There are a host of issues that face surgeons in space (hmm...sounds like a new prime time TV show or something for The Muppets): bleeding, floating surgical tools, tangled suture threads, floating organs and so on. The behavior of blood in a weightless environment depends a great deal on the source of the bleed. Venous bleeding tends to adhere to or ooze over the wound area, the surface tension of the blood and blood-surface bonding being rather strong. Arterial bleeding, on the other hand, could form floating droplets, streamers or clouds of blood, depending on the strength of the bleeding. While sponges and suction should be sufficient to deal with most surgical bleeding, free-floating blood presents several hazards, such as contamination of spacecraft surfaces to obscuring the surgeon's vision.
Floating tools can also present a challenge for space-based surgeons. Imagine: the surgeon uses a scalpel to make an incision. She raises her hand and simply lets go of the scalpel. Assuming no other force acts on it, it should stay in place and not cause any problems. If it is bumped or nudged, though, it becomes a distinct hazard to the surgeon, patient and other medical assistants, not to mention the operating space itself. In the same way that the surgeon and patient need to be secured to prevent uncontrolled drifting about the cabin, tools must be properly secured so that they don't interfere with the procedure. Although surgery has yet to be required for any humans on space missions, animal studies have been done. The results show that while surgery can be performed successfully in space without any decrease in the surgeon's manual dexterity, procedures take longer due to the need to secure all of the tools and supplies needed for the surgery.
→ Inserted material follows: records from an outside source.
#[global] Instance wf_dec s : Decision (wf s).
Proof.
  destruct (decide (NoDup (orderedItems (cache s)).*1)) as [H1|H1];
    [|right; by intros []].
  destruct (decide (Forall (fun x => (x.1 < nextElem s)%nat) (orderedItems (cache s))))
    as [H2|H2]; [|right; by intros []].
  destruct (decide (map_Forall (fun k p =>
      elementKey (heap s p) = Some k ∧
      ∃ e, elementListItem (heap s p) = Some e ∧ (e, p) ∈ orderedItems (cache s))
      (items (cache s)))) as [H3|H3]; [|right; by intros []].
  destruct (decide (Forall (fun x =>
      elementListItem (heap s x.2) = Some x.1 ∧
      ∃ k, elementKey (heap s x.2) = Some k ∧ items (cache s) !! k = Some x.2)
      (orderedItems (cache s)))) as [H4|H4]; [|right; by intros []].
  left. by constructor.
Defined.

#[global] Instance inv_dec s : Decision (inv s).
Proof.
  destruct (decide (wf s)) as [H1|H1]; [|right; by intros []].
  destruct (decide (exact s)) as [H2|H2]; [|right; by intros []].
  destruct (decide (sizes_nonneg s)) as [H3|H3]; [|right; by intros []].
  destruct (decide (GoInt.in_range (currentSize (cache s)))) as [H4|H4];
    [|right; by intros []].
  left. by constructor.
Defined.
(** C7, as stated, fails: the readiness gate runs before the validation, so
    a send without chatId, or a search without query, is answered 503 and
    not 400 while the adapter is not ready; and a send whose chatId is
    present but empty is answered 400 without any delegation. *)
Lemma validation_before_gate_counterexample :
  (isReady demo_pairing = false
   /\ status (fst (app demo_collab (PostSendMessage None (Some "hi"))
                       demo_pairing)) = 503
   /\ status (fst (app demo_collab (GetSearch None None None)
                       demo_pairing)) = 503)
  /\
  (isReady demo_ready = true
   /\ app demo_collab (PostSendMessage (Some "") (Some "hi")) demo_ready
      = (bad_request "Both chatId and message are required", demo_ready)).
Proof. repeat split. Qed.

(** C7, amended. While the adapter is ready: POST /api/send-message whose
    chatId or message is missing or empty, and GET /api/search whose query
    is missing or empty, are answered 400 with success = false and no call
    to the collaborator; a send with both fields non-empty is delegated
    (its first call is getChatById on the given chatId, its answer is not
    400, and it is the success envelope with messageId and timestamp when
    the collaborator answers).  While the adapter is not ready both routes
    are answered by the readiness gate. *)
Theorem send_and_search_validation (collab : Collaborator) (w : World) :
  (isReady w = true ->
   (forall chatId message,
       truthy_field chatId = false \/ truthy_field message = false ->
       app collab (PostSendMessage chatId message) w
       = (bad_request "Both chatId and message are required", w))
   /\ (forall query limit chatId,
          truthy_field query = false ->
          app collab (GetSearch query limit chatId) w
          = (bad_request "query parameter is required", w))
   /\ (forall chatId message,
          truthy_str chatId = true -> truthy_str message = true ->
          exists resp w' rest,
            app collab (PostSendMessage (Some chatId) (Some message)) w
            = (resp, w')
            /\ status resp <> 400
            /\ calls w' = (calls w ++ CGetChatById chatId :: rest)%list
            /\ (forall chat sent,
                   c_getChatById collab chatId = Ok chat ->
                   c_chatSendMessage collab chat message = Ok sent ->
                   resp = res_json
                            (JObject
                               [("success", JBool true);
                                ("message", JString "Message sent successfully");
                                ("chatId", JString chatId);
                                ("chatName", JString (chat_name chat));
                                ("messageId", JString (msg_id sent));
                                ("timestamp", JNumber (msg_timestamp sent))]))))
  /\
  (isReady w = false ->
   forall chatId message query limit searchChat,
     app collab (PostSendMessage chatId message) w = (not_ready_response w, w)
     /\ app collab (GetSearch query limit searchChat) w
        = (not_ready_response w, w)).
Proof.
  split.
  - intro R. split; [|split].
    + intros chatId message H. unfold app, error_middleware, route.
      rewrite requireClient_ready by assumption.
      now rewrite send_message_route_invalid.
    + intros query limit chatId H. unfold app, error_middleware, route.
      rewrite requireClient_ready by assumption.
      now rewrite search_route_invalid.
    + intros chatId message Hc Hm. unfold app, error_middleware, route.
      rewrite requireClient_ready by assumption.
      rewrite send_message_route_valid by assumption.
      destruct (c_getChatById collab chatId) as [chat|e] eqn:E1.
      * destruct (c_chatSendMessage collab chat message) as [sent|e] eqn:E2.
        -- eexists; eexists; eexists. split; [reflexivity|].
           split; [simpl; discriminate|].
           split; [rewrite calls_log_all; reflexivity|].
           intros chat' sent' Hx Hy. inversion Hx; subst.
           rewrite E2 in Hy. inversion Hy. reflexivity.
        -- eexists; eexists; eexists. split; [reflexivity|].
           split; [simpl; discriminate|].
           split; [rewrite calls_log_all; reflexivity|].
           intros chat' sent' Hx Hy. inversion Hx; subst.
           rewrite E2 in Hy. discriminate.
      * eexists; eexists; exists []. split; [reflexivity|].
        split; [simpl; discriminate|].
        split; [reflexivity|].
        intros chat' sent' Hx. discriminate.
  - intros R chatId message query limit searchChat.
    unfold app, error_middleware, route.
    now rewrite !requireClient_not_ready.
Qed.

Lemma send_and_search_validation_witness :
  app demo_collab (PostSendMessage None (Some "hi")) demo_ready
  = (bad_request "Both chatId and message are required", demo_ready)
  /\ app demo_collab (PostSendMessage (Some "bob@c.us") None) demo_ready
     = (bad_request "Both chatId and message are required", demo_ready)
  /\ app demo_collab (GetSearch None (Some "10") None) demo_ready
     = (bad_request "query parameter is required", demo_ready)
  /\ app demo_collab (GetSearch None None None) demo_pairing
     = (not_ready_response demo_pairing, demo_pairing).
Proof.
  pose proof (proj1 (send_and_search_validation demo_collab demo_ready) eq_refl)
    as (Hsend & Hsearch & _).
  pose proof (proj2 (send_and_search_validation demo_collab demo_pairing) eq_refl)
    as Hgate.
  split; [apply Hsend; left; reflexivity|].
  split; [apply Hsend; right; reflexivity|].
  split; [apply Hsearch; reflexivity|].
  apply (Hgate None None None None None).
Defined.

(** ** The limit of GET /api/chats/:chatId/messages *)

Lemma chat_messages_route_calls
  (collab : Collaborator) (chatId : string) (limit : option string)
  (chat : Chat) (w : World) :
  isReady w = true ->
  c_getChatById collab chatId = Ok chat ->
  calls (snd (app collab (GetChatMessages chatId limit) w))
  = (calls w ++ [CGetChatById chatId; CGetChatById chatId;
                 CFetchMessages (chat_id chat) (messages_limit limit)])%list.
Proof.
  intros R E. unfold app, error_middleware, route.
  rewrite requireClient_ready by assumption.
  unfold chat_messages_route, getMessages.
  assert (G1 : getChatById collab chatId w
               = (Ok chat, log (CGetChatById chatId) w))
    by (rewrite getChatById_ready by assumption; now rewrite E).
  assert (G2 : getChatById collab chatId (log (CGetChatById chatId) w)
               = (Ok chat, log_all [CGetChatById chatId; CGetChatById chatId] w))
    by (rewrite getChatById_ready by assumption; now rewrite E).
  rewrite (bind_ok _ _ G1). unfold bind at 1. rewrite (bind_ok _ _ G2).
  unfold fetchMessages, call, ret.
  destruct (c_fetchMessages collab chat (messages_limit limit));
    simpl; now rewrite <- !app_assoc.
Qed.

(** C10. In GET /api/chats/:chatId/messages the limit handed on is 50
    whenever parseInt of the query parameter is NaN or 0 (parameter absent,
    "0", a string without leading digits), and the parsed number otherwise;
    it is the limit of the fetch the route makes. *)
Theorem messages_limit_falls_back :
  (forall limit,
      messages_limit limit
      = match parseInt_field limit with
        | NaN => Num 50
        | Num z => if z =? 0 then Num 50 else Num z
        end)
  /\ messages_limit None = Num 50
  /\ messages_limit (Some "0") = Num 50
  /\ messages_limit (Some "-0") = Num 50
  /\ messages_limit (Some "abc") = Num 50
  /\ messages_limit (Some "") = Num 50
  /\ messages_limit (Some "25") = Num 25
  /\ (forall collab chatId limit chat w,
         isReady w = true ->
         c_getChatById collab chatId = Ok chat ->
         parseInt_field limit = NaN \/ parseInt_field limit = Num 0 ->
         calls (snd (app collab (GetChatMessages chatId limit) w))
         = (calls w ++ [CGetChatById chatId; CGetChatById chatId;
                        CFetchMessages (chat_id chat) (Num 50)])%list).
Proof.
  split.
  { intro limit. unfold messages_limit, or_num, truthy_num.
    destruct (parseInt_field limit) as [|z]; [reflexivity|].
    now destruct (z =? 0). }
  repeat (split; [reflexivity|]).
  intros collab chatId limit chat w R E H.
  rewrite (chat_messages_route_calls collab chatId limit chat w R E).
  unfold messages_limit. now destruct H as [-> | ->].
Qed.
Given the concerns associated with things floating about, it should be no surprise that using minimally invasive procedures, such as laparoscopy, would be preferable to open surgery. Just as with my IV question above, others have naturally thought of this. Using NASA's KC-135 aircraft to simulate weightlessness, researchers have performed laparoscopic and thorascopic surgery on pigs as far back as 1993. Their experiences have shown that these minimally invasive procedures are feasible for use in space. Some advantages over open surgery not generally a concern on Earth are the reduced risk of debris entering the surgical field or the patient's body, as well as minimizing the contamination of the cabin from blood, pus or other fluids used during surgery.
There are other issues facing the practice of medicine in space (e.g., shorter shelf life of pharmaceuticals), many of which we may take for granted on the ground. There are a lot of interesting questions to ask, and when you let your mind ponder what may seem to be inconsequential questions, you may be surprised what you find for answers.